(** The first piece of a split begins the text, and every piece stands in
    the text. *)
Lemma split_first (s : string) (sep : ascii) :
  match split s sep with
  | [] => True
  | first :: rest =>
      prefix first s = true /\ Forall (fun x => includes s x = true) rest
  end.
Proof.
  induction s as [|c s IH]; cbn [split]; [split; [reflexivity|constructor]|].
  destruct (Ascii.eqb c sep).
  - split; [reflexivity|]. destruct (split s sep) as [|y r]; [constructor|].
    destruct IH as [Hy Hr]. constructor.
    + now apply includes_cons, prefix_includes.
    + eapply Forall_impl; [|exact Hr]. intros x. apply includes_cons.
  - destruct (split s sep) as [|y r]; [split; [|constructor]|].
    + simpl. destruct (Ascii.ascii_dec c c); [apply prefix_nil|contradiction].
    + destruct IH as [Hy Hr]. split.
      * simpl. destruct (Ascii.ascii_dec c c); [exact Hy|contradiction].
      * eapply Forall_impl; [|exact Hr]. intros x. apply includes_cons.
Qed.

Lemma split_within (s : string) (sep : ascii) :
  Forall (fun x => includes s x = true) (split s sep).
Proof.
  pose proof (split_first s sep) as H.
  destruct (split s sep) as [|y r]; [constructor|].
  destruct H as [Hy Hr]. constructor; [now apply prefix_includes|exact Hr].
Qed.

Lemma trimStart_suffix (s : string) : exists p, s = p ++ trimStart s.
Proof.
  induction s as [|c s [p IH]]; [now exists ""|]. simpl.
  destruct (is_ws c); [|now exists ""].
  exists (String c p). simpl. now rewrite <- IH.
Qed.

Lemma trimEnd_prefix (s : string) : exists q, s = trimEnd s ++ q.
Proof.
  induction s as [|c s [q IH]]; [now exists ""|]. simpl.
  destruct (trimEnd s) as [|d r].
  - destruct (is_ws c); [now exists (String c s)|].
    exists s. reflexivity.
  - exists q. simpl in *. now rewrite <- IH.
Qed.

Lemma trim_within (s : string) : includes s (trim s) = true.
Proof.
  unfold trim. destruct (trimStart_suffix s) as [p Hp].
  destruct (trimEnd_prefix (trimStart s)) as [q Hq].
  apply includes_spec. exists p, q. now rewrite <- Hq.
Qed.

Lemma import_match_here_within (s g : string) :
  import_match_here s = Some g -> includes s g = true.
Proof.
  unfold import_match_here. destruct (prefix "import" s); [|discriminate].
  destruct (drop_suffix 6 s) as [p1 H1].
  destruct (trimStart_suffix (drop 6 s)) as [p2 H2].
  destruct (trimStart (drop 6 s)) as [|b r]; [discriminate|].
  destruct b as [[] [] [] [] [] [] [] []]; try discriminate.
  destruct (span (fun c0 => negb (Ascii.eqb c0 "}"%char)) r) as [x y] eqn:Hs.
  apply span_append in Hs.
  destruct x as [|x0 x]; [discriminate|].
  destruct y as [|y0 y]; [discriminate|].
  destruct y0 as [[] [] [] [] [] [] [] []]; try discriminate.
  destruct (prefix "from" (trimStart y)); [|discriminate].
  intros H. injection H as <-.
  apply includes_spec. exists (p1 ++ p2 ++ "{"), (String "}" y).
  rewrite H1 at 1. rewrite H2, Hs, !append_assoc. reflexivity.
Qed.

Lemma import_match_within (s g : string) :
  import_match s = Some g -> includes s g = true.
Proof.
  induction s as [|c s IH]; intros H.
  - discriminate H.
  - unfold import_match in H; fold import_match in H.
    destruct (import_match_here (String c s)) as [g'|] eqn:E.
    + injection H as <-. now apply import_match_here_within.
    + now apply includes_cons, IH.
Qed.

(** Every name that a line imports stands in the line. *)
Lemma import_names_within (line g imp : string) :
  import_match line = Some g -> In imp (import_names g) -> includes line imp = true.
Proof.
  intros Hm Hin. unfold import_names in Hin.
  apply in_map_iff in Hin as (x & <- & Hx).
  pose proof (split_within g ","%char) as Hs. rewrite Forall_forall in Hs.
  apply (includes_trans _ g); [now apply import_match_within|].
  apply (includes_trans _ x); [now apply Hs|apply trim_within].
Qed.

Lemma flat_map_nil {A B : Type} (f : A -> list B) (l : list A) :
  (forall x, In x l -> f x = []) -> flat_map f l = [].
Proof.
  induction l as [|x l IH]; intros H; [reflexivity|]. simpl.
  rewrite (H x) by now left. apply IH. intros y Hy. apply H. now right.
Qed.

Lemma lint_line_kinds (content : string) (lineNumber : nat) (l : string) (e : LintError) :
  includes content l = true ->
  In e (lint_line content lineNumber l) ->
  line e = lineNumber
  /\ (message e = "Remove console.log statements in production code"
      \/ message e = "Address TODO/FIXME comments").
Proof.
  intros Hl. unfold lint_line. rewrite !in_app_iff. intros [H|[H|H]].
  - destruct (includes l "console.log"); [|contradiction].
    destruct H as [<-|[]]. split; [reflexivity|now left].
  - destruct (includes l "TODO" || includes l "FIXME"); [|contradiction].
    destruct H as [<-|[]]. split; [reflexivity|now right].
  - exfalso. destruct (includes l "import" && includes l "{" && includes l "}");
      [|contradiction].
    destruct (import_match l) as [g|] eqn:Hm; [|contradiction].
    rewrite flat_map_nil in H; [contradiction|].
    intros imp Himp.
    rewrite (includes_trans content l imp Hl (import_names_within l g imp Hm Himp)).
    reflexivity.
Qed.

Lemma lint_lines_kinds (content : string) (lineNumber : nat) (ls : list string)
    (e : LintError) :
  Forall (fun l => includes content l = true) ls ->
  In e (lint_lines content lineNumber ls) ->
  lineNumber <= line e < lineNumber + List.length ls
  /\ (message e = "Remove console.log statements in production code"
      \/ message e = "Address TODO/FIXME comments").
Proof.
  revert lineNumber. induction ls as [|l rest IH]; intros lineNumber Hf H;
    [contradiction|].
  inversion Hf as [|? ? Hl Hrest]; subst. cbn [lint_lines] in H.
  apply in_app_iff in H as [H|H].
  - destruct (lint_line_kinds content lineNumber l e Hl H) as [-> Hk].
    split; [simpl; lia|exact Hk].
  - destruct (IH (S lineNumber) Hrest H) as [Hn Hk]. split; [simpl; lia|exact Hk].
Qed.

(** X19.  [lintFile] reports a [console.log] or a [TODO/FIXME] comment only,
    never an unused import, since every name that a line imports stands in
    the content; the line of a report is between 1 and the number of lines. *)
Theorem lintFile_never_reports_an_unused_import
    (filename content : string) (e : LintError) :
  In e (errors (lintFile filename content)) ->
  1 <= line e <= List.length (split content nl_char)
  /\ (message e = "Remove console.log statements in production code"
      \/ message e = "Address TODO/FIXME comments").
Proof.
  unfold lintFile. cbn [errors]. intros H.
  destruct (lint_lines_kinds content 1 (split content nl_char) e
              (split_within content nl_char) H) as [Hn Hk].
  split; [lia|exact Hk].
Qed.

Lemma lintFile_of_a_logging_line :
  1 <= line Texts.logging_report <= List.length (split Texts.logging nl_char)
  /\ (message Texts.logging_report = "Remove console.log statements in production code"
      \/ message Texts.logging_report = "Address TODO/FIXME comments").
Proof.
  apply (lintFile_never_reports_an_unused_import "log.ts" Texts.logging).
  vm_compute. left. reflexivity.
Defined.

Lemma index_from_absent (i : Z) (s sub : string) :
  includes s sub = false -> index_from i s sub = (-1)%Z.
Proof.
  revert i. induction s as [|c s IH]; intros i; cbn [includes index_from]; intros H;
    apply orb_false_iff in H as [Hp Hs]; rewrite Hp; [reflexivity|now apply IH].
Qed.

(** X20.  For a line that holds [FIXME] and no [TODO], the column that
    [lintFile] reports is -1. *)
Theorem lint_line_gives_no_column_for_fixme
    (content : string) (lineNumber : nat) (l : string) :
  includes l "TODO" = false -> includes l "FIXME" = true ->
  In (Texts.comment_report lineNumber (-1)) (lint_line content lineNumber l).
Proof.
  intros Ht Hf. unfold lint_line. apply in_or_app. right. apply in_or_app. left.
  rewrite Ht, Hf. cbn [orb]. unfold indexOf. rewrite (index_from_absent 0 l "TODO" Ht).
  left. reflexivity.
Qed.
Lemma check_bind_inv {A} (b : bool) (k : option A) x :
  (check b;; k) = Some x → b = true ∧ k = Some x.
Proof. by destruct b. Qed.

(** ** Machine integers *)
Definition wrap (w x : Z) : Z := x mod 2 ^ w.
Abbreviation u8 := (wrap 8).
Abbreviation u16 := (wrap 16).
Abbreviation u32 := (wrap 32).
Abbreviation u64 := (wrap 64).
Definition swrap (w x : Z) : Z := (x + 2 ^ (w - 1)) mod 2 ^ w - 2 ^ (w - 1).
Abbreviation s16 := (swrap 16).
Abbreviation s32 := (swrap 32).
Abbreviation s64 := (swrap 64).

Definition in_width (w x : Z) : Prop := 0 ≤ x < 2 ^ w.

Lemma wrap_range w x : 0 ≤ w → in_width w (wrap w x).
Proof. intros Hw. apply Z.mod_pos_bound. lia. Qed.

Lemma wrap_small w x : in_width w x → wrap w x = x.
Proof. apply Z.mod_small. Qed.

Lemma swrap_range w x : 0 < w → - 2 ^ (w - 1) ≤ swrap w x < 2 ^ (w - 1).
Proof.
  intros Hw. unfold swrap.
  assert (2 ^ w = 2 * 2 ^ (w - 1)) as E
    by (rewrite <-Z.pow_succ_r by lia; f_equal; lia).
  pose proof (Z.mod_pos_bound (x + 2 ^ (w - 1)) (2 ^ w)). lia.
Qed.

Lemma swrap_small w x :
  0 < w → - 2 ^ (w - 1) ≤ x < 2 ^ (w - 1) → swrap w x = x.
Proof.
  intros Hw Hx. unfold swrap.
  assert (2 ^ w = 2 * 2 ^ (w - 1)) as E
    by (rewrite <-Z.pow_succ_r by lia; f_equal; lia).
  rewrite Z.mod_small; lia.
Qed.

(** Shifts with the C++ rule: an amount outside [0, w) is undefined behaviour. *)
Definition shl (w x n : Z) : option Z :=
  check ((0 <=? n) && (n <? w));; Some (wrap w (Z.shiftl x n)).
Definition shr (w x n : Z) : option Z :=
  check ((0 <=? n) && (n <? w));; Some (Z.shiftr x n).

(** Bitwise complement at width [w]. *)
Definition lnotw (w x : Z) : Z := 2 ^ w - 1 - x.

(** ** Bits *)
Lemma testbit_ext a b :
  (∀ i, 0 ≤ i → Z.testbit a i = Z.testbit b i) → a = b.
Proof. intros H. apply Z.bits_inj'. intros n Hn. by apply H. Qed.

• **EXERCISE PROMPT**
For every line in the listing above that contains "option", copy that line.

• **EXPECTED OUTPUT**
Lemma check_bind_inv {A} (b : bool) (k : option A) x :
Definition shl (w x n : Z) : option Z :=
Definition shr (w x n : Z) : option Z :=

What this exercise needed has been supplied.